VLTinT: Visual-Linguistic Transformer-in-Transformer for Coherent Video Paragraph Captioning

Kashu Yamazaki · Khoa Vo · Sang Truong · Bhiksha Raj · Ngan Le

Paper | arXiv | Project Page

Video paragraph captioning aims to generate a multi-sentence description of an untrimmed video with several temporal event locations in coherent storytelling. Following the human perception process, where the scene is effectively understood by decomposing it into visual (e.g. human, animal) and non-visual components (e.g. action, relations) under the mutual influence of vision and language, we first propose a visual-linguistic (VL) feature. In the proposed VL feature, the scene is modeled by three modalities including (i) a global visual environment; (ii) local visual main agents; (iii) linguistic scene elements. We then introduce an autoregressive Transformer-in-Transformer (TinT) to simultaneously capture the semantic coherence of intra- and inter-event contents within a video. Finally, we present a new VL contrastive loss function to guarantee learnt embedding features are matched with the captions semantics. Comprehensive experiments and extensive ablation studies on ActivityNet Captions and YouCookII datasets show that the proposed Visual-Linguistic Transformer-in-Transform (VLTinT) outperforms prior state-of-the-art methods on accuracy and diversity.

Environment Setup

Clone this repository

git clone https://github.com/UARK-AICV/VLTinT.git
cd VLTinT

Prepare Conda environment

conda env create -f environment.yml
conda activate pytorch

Add project root to PYTHONPATH

Note that you need to do this each time you start a new session.

source setup.sh

Data preparation

We assume to have following file structure after this preparation.

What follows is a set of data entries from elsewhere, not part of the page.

Lemma serve_well_formed (q : request) (db : database.t) :
  well_formed (database.committed db) ->
  well_formed (database.committed (snd (serve q db))).
Proof.
  intros Hwf. destruct (is_create_post q) eqn:Hq.
  - destruct q; try discriminate. simpl.
    unfold database.create_post, database.run_in_transaction.
    destruct (database.m_open db); simpl; [|exact Hwf].
    destruct (storage.create_post user title content now (database.committed db))
      as [[id|e] store'] eqn:Hcp; simpl; [|exact Hwf].
    exact (proj2 (proj2 (create_post_well_formed _ _ _ _ _ _ _ Hwf Hcp))).
  - destruct (serve_keeps_ids q db Hq) as [Hnext [Hkeys Hlen]].
    destruct Hwf as [Hk [Hn Hnx]].
    unfold well_formed. rewrite Hnext, Hkeys, Hlen. repeat split; assumption.
Qed.

Lemma serve_all_well_formed (qs : list request) (db : database.t) :
  well_formed (database.committed db) ->
  well_formed (database.committed (snd (serve_all qs db))).
Proof.
  revert db. induction qs as [|q rest IH]; intros db Hwf; simpl; [exact Hwf|].
  destruct (serve q db) as [r db'] eqn:Hq.
  specialize (IH db'). destruct (serve_all rest db') as [rs db''].
  simpl in *. apply IH.
  pose proof (serve_well_formed q db Hwf) as H. now rewrite Hq in H.
Qed.

Lemma after_well_formed (qs : list request) :
  well_formed (database.committed (after qs)).
Proof.
  apply serve_all_well_formed, initial_well_formed.
Qed.

(** ** The ids [create_post] returns (C4) *)


Lemma serve_other_created_ids (q : request) (db : database.t) (rs : list response) :
  is_create_post q = false ->
  created_ids (fst (serve q db) :: rs) = created_ids rs.
Proof.
  destruct q; simpl; try discriminate; intros _.
  - now destruct (database.create_comment post_id user content now db).
  - now destruct (database.fetch_frontpage max_posts db).
  - now destruct (database.fetch_post post_id max_comments db).
  - now destruct (database.dump db).
  - now destruct (database.finish db).
Qed.



(** ** Reading back a post that was just created (C7) *)





(** ** The counter and the ids in the tree (C10) *)

(** On an open database whose counter is not 0, creating an empty post at
    time 0 succeeds. *)
Lemma serve_empty_post (db : database.t) :
  well_formed (database.committed db) ->
  database.m_open db = true ->
  Z.of_nat (length (storage.posts (database.committed db))) + 1 < u64_modulus ->
  let db' := snd (serve (CreatePost [] [] [] 0) db) in
  database.m_open db' = true /\
  length (storage.posts (database.committed db'))
  = S (length (storage.posts (database.committed db))).
Proof.
  intros Hwf Hopen Hroom db'.
  pose proof (create_post_outcome [] [] [] 0 (database.committed db)) as Hout.
  pose proof Hwf as [_ [_ Hnext]].
  rewrite Z.mod_small in Hnext by lia.
  destruct (Z.eqb_spec (storage.next_post_id (database.committed db)) 0) as [H0|_]; [lia|].
  simpl in Hout.
  subst db'. simpl. unfold database.create_post, database.run_in_transaction.
  rewrite Hopen. simpl.
  destruct (storage.create_post [] [] [] 0 (database.committed db))
    as [[id|e] store'] eqn:Hcp; simpl in Hout; [|discriminate].
  simpl. split; [reflexivity|].
  destruct (create_post_well_formed _ _ _ _ _ _ _ Hwf Hcp)
    as [_ [[new_post [_ Hposts]] _]].
  rewrite Hposts, length_app. simpl. lia.
Qed.

Lemma serve_empty_posts (count : nat) (db : database.t) :
  well_formed (database.committed db) ->
  database.m_open db = true ->
  Z.of_nat (length (storage.posts (database.committed db))) + Z.of_nat count
  < u64_modulus ->
  length (storage.posts
            (database.committed (snd (serve_all (repeat (CreatePost [] [] [] 0) count) db))))
  = (length (storage.posts (database.committed db)) + count)%nat.
Proof.
  revert db. induction count as [|count IH]; intros db Hwf Hopen Hroom.
  - simpl. lia.
  - change (repeat (CreatePost [] [] [] 0) (S count))
      with (CreatePost [] [] [] 0 :: repeat (CreatePost [] [] [] 0) count).
    cbv beta iota delta [serve_all]; fold serve_all.
    destruct (serve_empty_post db Hwf Hopen ltac:(lia)) as [Hopen' Hlen'].
    pose proof (serve_well_formed (CreatePost [] [] [] 0) db Hwf) as Hwf'.
    destruct (serve (CreatePost [] [] [] 0) db) as [r db'].
    cbv beta iota delta [snd] in Hopen', Hlen', Hwf'.
    specialize (IH db' Hwf' Hopen' ltac:(lia)).
    destruct (serve_all (repeat (CreatePost [] [] [] 0) count) db') as [rs db''].
    cbv beta iota delta [snd] in IH |- *. lia.
Qed.

(** C10, the counterexample.  After 2^64 - 1 posts have been created the
    counter has wrapped: [next_post_id] is 0 and not at least 1. *)
Lemma next_post_id_wraps_to_zero :
  storage.next_post_id (database.committed (after exhausting)) = 0 /\
  ~ (1 <= storage.next_post_id (database.committed (after exhausting))).
Proof.
  assert (Hzero : storage.next_post_id (database.committed (after exhausting)) = 0).
  { destruct (after_well_formed exhausting) as [_ [_ Hnext]].
    rewrite Hnext. unfold after, exhausting.
    rewrite serve_empty_posts.
    - change (length (storage.posts (database.committed database.fresh))) with 0%nat.
      rewrite Nat.add_0_l, Z2Nat.id by (unfold u64_modulus; lia).
      replace (u64_modulus - 1 + 1) with u64_modulus by lia.
      apply Z.mod_same. discriminate.
    - exact initial_well_formed.
    - reflexivity.
    - change (length (storage.posts (database.committed database.fresh))) with 0%nat.
      rewrite Z2Nat.id by (unfold u64_modulus; lia). lia. }
  split; [exact Hzero|]. rewrite Hzero. lia.
Qed.

(** C10 (as amended).  Whatever requests a fresh database has served, with
    [n] the number of posts in the tree: the counter is a [u64]; the ids in
    the tree are 1, ..., n in this order, each once; n is below 2^64 and the
    counter is n + 1 modulo 2^64.  So while the counter is not 0 it is at
    least 1 and the ids are those from 1 to the counter minus one, and when
    it is 0 the ids are all of 1, ..., 2^64 - 1.  A request other than
    [create_post] changes neither the counter nor the ids. *)
Theorem post_ids_invariant :
  forall qs : list request,
    let store := database.committed (after qs) in
    let ids := btree.keys (storage.posts store) in
    let n := length (storage.posts store) in
    0 <= storage.next_post_id store < u64_modulus /\
    ids = count_from 1 n /\
    NoDup ids /\
    Z.of_nat n < u64_modulus /\
    storage.next_post_id store = (Z.of_nat n + 1) mod u64_modulus /\
    (storage.next_post_id store <> 0 ->
     1 <= storage.next_post_id store /\
     forall id, In id ids <-> 1 <= id <= storage.next_post_id store - 1) /\
    (storage.next_post_id store = 0 ->
     forall id, In id ids <-> 1 <= id <= u64_modulus - 1) /\
    (forall q : request,
        is_create_post q = false ->
        let store' := database.committed (snd (serve q (after qs))) in
        storage.next_post_id store' = storage.next_post_id store /\
        btree.keys (storage.posts store') = ids).
Proof.
  intros qs store ids n.
  destruct (after_well_formed qs) as [Hkeys [Hn Hnext]].
  fold store in Hkeys, Hn, Hnext. fold n in Hkeys, Hn, Hnext. fold ids in Hkeys.
  assert (Hpos : 0 < u64_modulus) by reflexivity.
  split; [rewrite Hnext; apply Z.mod_pos_bound; exact Hpos|].
  split; [exact Hkeys|].
  split; [rewrite Hkeys; apply count_from_NoDup|].
  split; [exact Hn|]. split; [exact Hnext|]. split; [|split].
  - intros Hnz. rewrite Hnext in Hnz.
    destruct (next_id_not_wrapped (Z.of_nat n)) as [Hmod _]; [lia|exact Hnz|].
    rewrite Hnext, Hmod. split; [lia|].
    intros id. rewrite Hkeys, count_from_In. lia.
  - intros Hz. rewrite Hnext in Hz.
    assert (Hfull : Z.of_nat n + 1 = u64_modulus).
    { destruct (Z.eq_dec (Z.of_nat n + 1) u64_modulus) as [Heq|Hne]; [exact Heq|].
      rewrite Z.mod_small in Hz by lia. lia. }
    intros id. rewrite Hkeys, count_from_In. lia.
  - intros q Hq store'.
    destruct (serve_keeps_ids q (after qs) Hq) as [Hnext' [Hkeys' _]].
    split; [exact Hnext'|exact Hkeys'].
Qed.

(** ** The front page of a database that was only ever used through its
    public operations *)

Lemma skipn_count_from (first : Z) (count skipped : nat) :
  (skipped <= count)%nat ->
  skipn skipped (count_from first count)
  = count_from (first + Z.of_nat skipped) (count - skipped).
Proof.
  intros Hle.
  replace count with (skipped + (count - skipped))%nat at 1 by lia.
  rewrite count_from_app, skipn_app, count_from_length, Nat.sub_diag.
  rewrite skipn_all2 by (rewrite count_from_length; lia).
  reflexivity.
Qed.

(** With [n] posts in the tree, [fetch_frontpage(k)] lists the ids
    [n - k + 1, ..., n] (all of [1, ..., n] when [k >= n]) in increasing
    order: the newest post is the last entry. *)
Lemma fetch_frontpage_ascending (qs : list request) (max_posts : nat)
      (r : frontpage_result.t) :
  let store := database.committed (after qs) in
  let n := length (storage.posts store) in
  storage.fetch_frontpage max_posts store = OK r ->
  map post_entry.id (frontpage_result.entries r)
  = count_from (Z.of_nat (n - max_posts) + 1) (n - (n - max_posts)).
Proof.
  intros store n Hr.
  destruct (fetch_frontpage_entries _ _ _ Hr) as [_ Hids].
  destruct (after_well_formed qs) as [Hkeys _].
  fold store in Hkeys. rewrite Hids, Hkeys. fold n.
  rewrite skipn_count_from by lia. f_equal. lia.
Qed.

(** * Further properties of the store *)

(** ** No dangling references *)

Lemma resolves_extended (h ext : heap.t) (ref : heap.reference) :
  resolves h ref -> resolves (h ++ ext) ref.
Proof. unfold resolves. rewrite length_app. lia. Qed.

Lemma optimized_resolves_extended (h ext : heap.t) (o : optimized_string) :
  optimized_resolves h o -> optimized_resolves (h ++ ext) o.
Proof. destruct o; simpl; [trivial|apply resolves_extended]. Qed.

Lemma comment_resolves_extended (h ext : heap.t) (c : comment.t) :
  comment_resolves h c -> comment_resolves (h ++ ext) c.
Proof.
  intros [Hu Hc]. split;
    [now apply optimized_resolves_extended|now apply resolves_extended].
Qed.

Lemma post_resolves_extended (h ext : heap.t) (p : post.t) :
  post_resolves h p -> post_resolves (h ++ ext) p.
Proof.
  intros [Hu [Ht [Hc Hcs]]]. repeat split.
  - now apply optimized_resolves_extended.
  - now apply optimized_resolves_extended.
  - now apply resolves_extended.
  - eapply Forall_impl; [|exact Hcs]. intros c. apply comment_resolves_extended.
Qed.

Lemma store_optimized_string_resolves (Capacity : nat) (h h' : heap.t) (s : str)
      (o : optimized_string) :
  store_optimized_string Capacity h s = (OK o, h') -> optimized_resolves h' o.
Proof.
  unfold store_optimized_string.
  destruct (size s >? u32_max); [discriminate|].
  destruct (length s <=? Capacity)%nat; simpl; intros H; injection H as <- <-; simpl.
  - exact I.
  - unfold resolves. rewrite length_app. simpl. lia.
Qed.

Lemma Forall_insert (P : post.t -> Prop) (v : post.t) (tree : btree.t) :
  P v -> Forall P tree -> Forall P (btree.insert v tree).
Proof.
  intros Hv. induction tree as [|p rest IH]; simpl; intros Hall.
  - now constructor.
  - inversion Hall as [|? ? Hp Hrest]; subst.
    destruct (post.id v <? post.id p); [now repeat constructor|].
    destruct (post.id v =? post.id p); [exact Hall|].
    constructor; [exact Hp|now apply IH].
Qed.

Lemma create_post_no_dangling (user title content : str) (now : Z)
      (store store' : storage.anchor) (id : Z) :
  no_dangling store ->
  storage.create_post user title content now store = (OK id, store') ->
  no_dangling store'.
Proof.
  intros Hnd Hcp.
  destruct (create_post_ok _ _ _ _ _ _ _ Hcp)
    as [_ [_ [_ [user' [title' [h1 [h2 [Hsu [Hst ->]]]]]]]]].
  destruct (store_optimized_string_ok _ _ _ _ _ Hsu) as [_ [[ext1 Hh1] _]].
  destruct (store_optimized_string_ok _ _ _ _ _ Hst) as [_ [[ext2 Hh2] _]].
  pose proof (store_optimized_string_resolves _ _ _ _ _ Hsu) as Hru.
  pose proof (store_optimized_string_resolves _ _ _ _ _ Hst) as Hrt.
  unfold no_dangling in *. simpl.
  apply Forall_insert.
  - repeat split; simpl.
    + rewrite Hh2, <- app_assoc. now apply optimized_resolves_extended.
    + now apply optimized_resolves_extended.
    + unfold resolves. rewrite length_app. simpl. lia.
    + constructor.
  - eapply Forall_impl; [|exact Hnd]. intros p Hp.
    rewrite Hh2, Hh1, <- !app_assoc. now apply post_resolves_extended.
Qed.

(** What a successful [create_comment] has checked and what it leaves. *)
Lemma create_comment_ok (post_id : Z) (user content : str) (now : Z)
      (store store' : storage.anchor) :
  storage.create_comment post_id user content now store = (OK tt, store') ->
  exists c user' h1,
    btree.find (storage.posts store) post_id = Some c /\
    0 <= now /\
    store_optimized_string 15 (storage.strings store) user = (OK user', h1) /\
    store' = storage.mk_anchor
               (storage.next_post_id store)
               (cursor.set c
                  (post.with_comments (cursor.here c)
                     (post.comments (cursor.here c)
                      ++ [comment.mk now user' (length h1)])))
               (h1 ++ [content]).
Proof.
  unfold storage.create_comment, storage.bind, storage.get_posts.
  destruct (btree.find (storage.posts store) post_id) as [c|] eqn:Hf; [|discriminate].
  unfold storage.lift, storage.current_timestamp.
  destruct (Z.ltb_spec now 0) as [Ht|Ht]; [discriminate|].
  unfold storage.on_strings. simpl.
  destruct (store_optimized_string 15 (storage.strings store) user) as [[user'|e] h1] eqn:Eu;
    [|discriminate].
  simpl. intros H. injection H as <-.
  exists c, user', h1. repeat split; assumption.
Qed.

If you want to change the file structure, please modify the data_path in src/rtransformer/recursive_caption_dataset.py

cache
  |- anet_vocab_clip.pt
  |- anet_word2idx.json
  |- yc2_vocab_clip.pt
  |_ yc2_word2idx.json
data
  |- anet
  |   |- c3d_env
  |   |- c3d_agent
  |   |_ clip_b16
  |       |- lang_feature
  |       |_ sent_feature
densevid_eval
preprocess
scripts
src
video_feature
  |- anet_duration_frame.csv
  |_ yc2_duration_frame.csv

Our features extracted from rescaled videos of ActivityNet-1.3 can be downloaded below:

Env features are here.
Agent features are here or here.
Lang features are here.

You can use our preprocessed features above or process by yourself as follows:

1. Download data

Download raw videos of ActivityNet and YouCook2 and convert all the videos into mp4 for the later process (you need ffmpeg for the script below).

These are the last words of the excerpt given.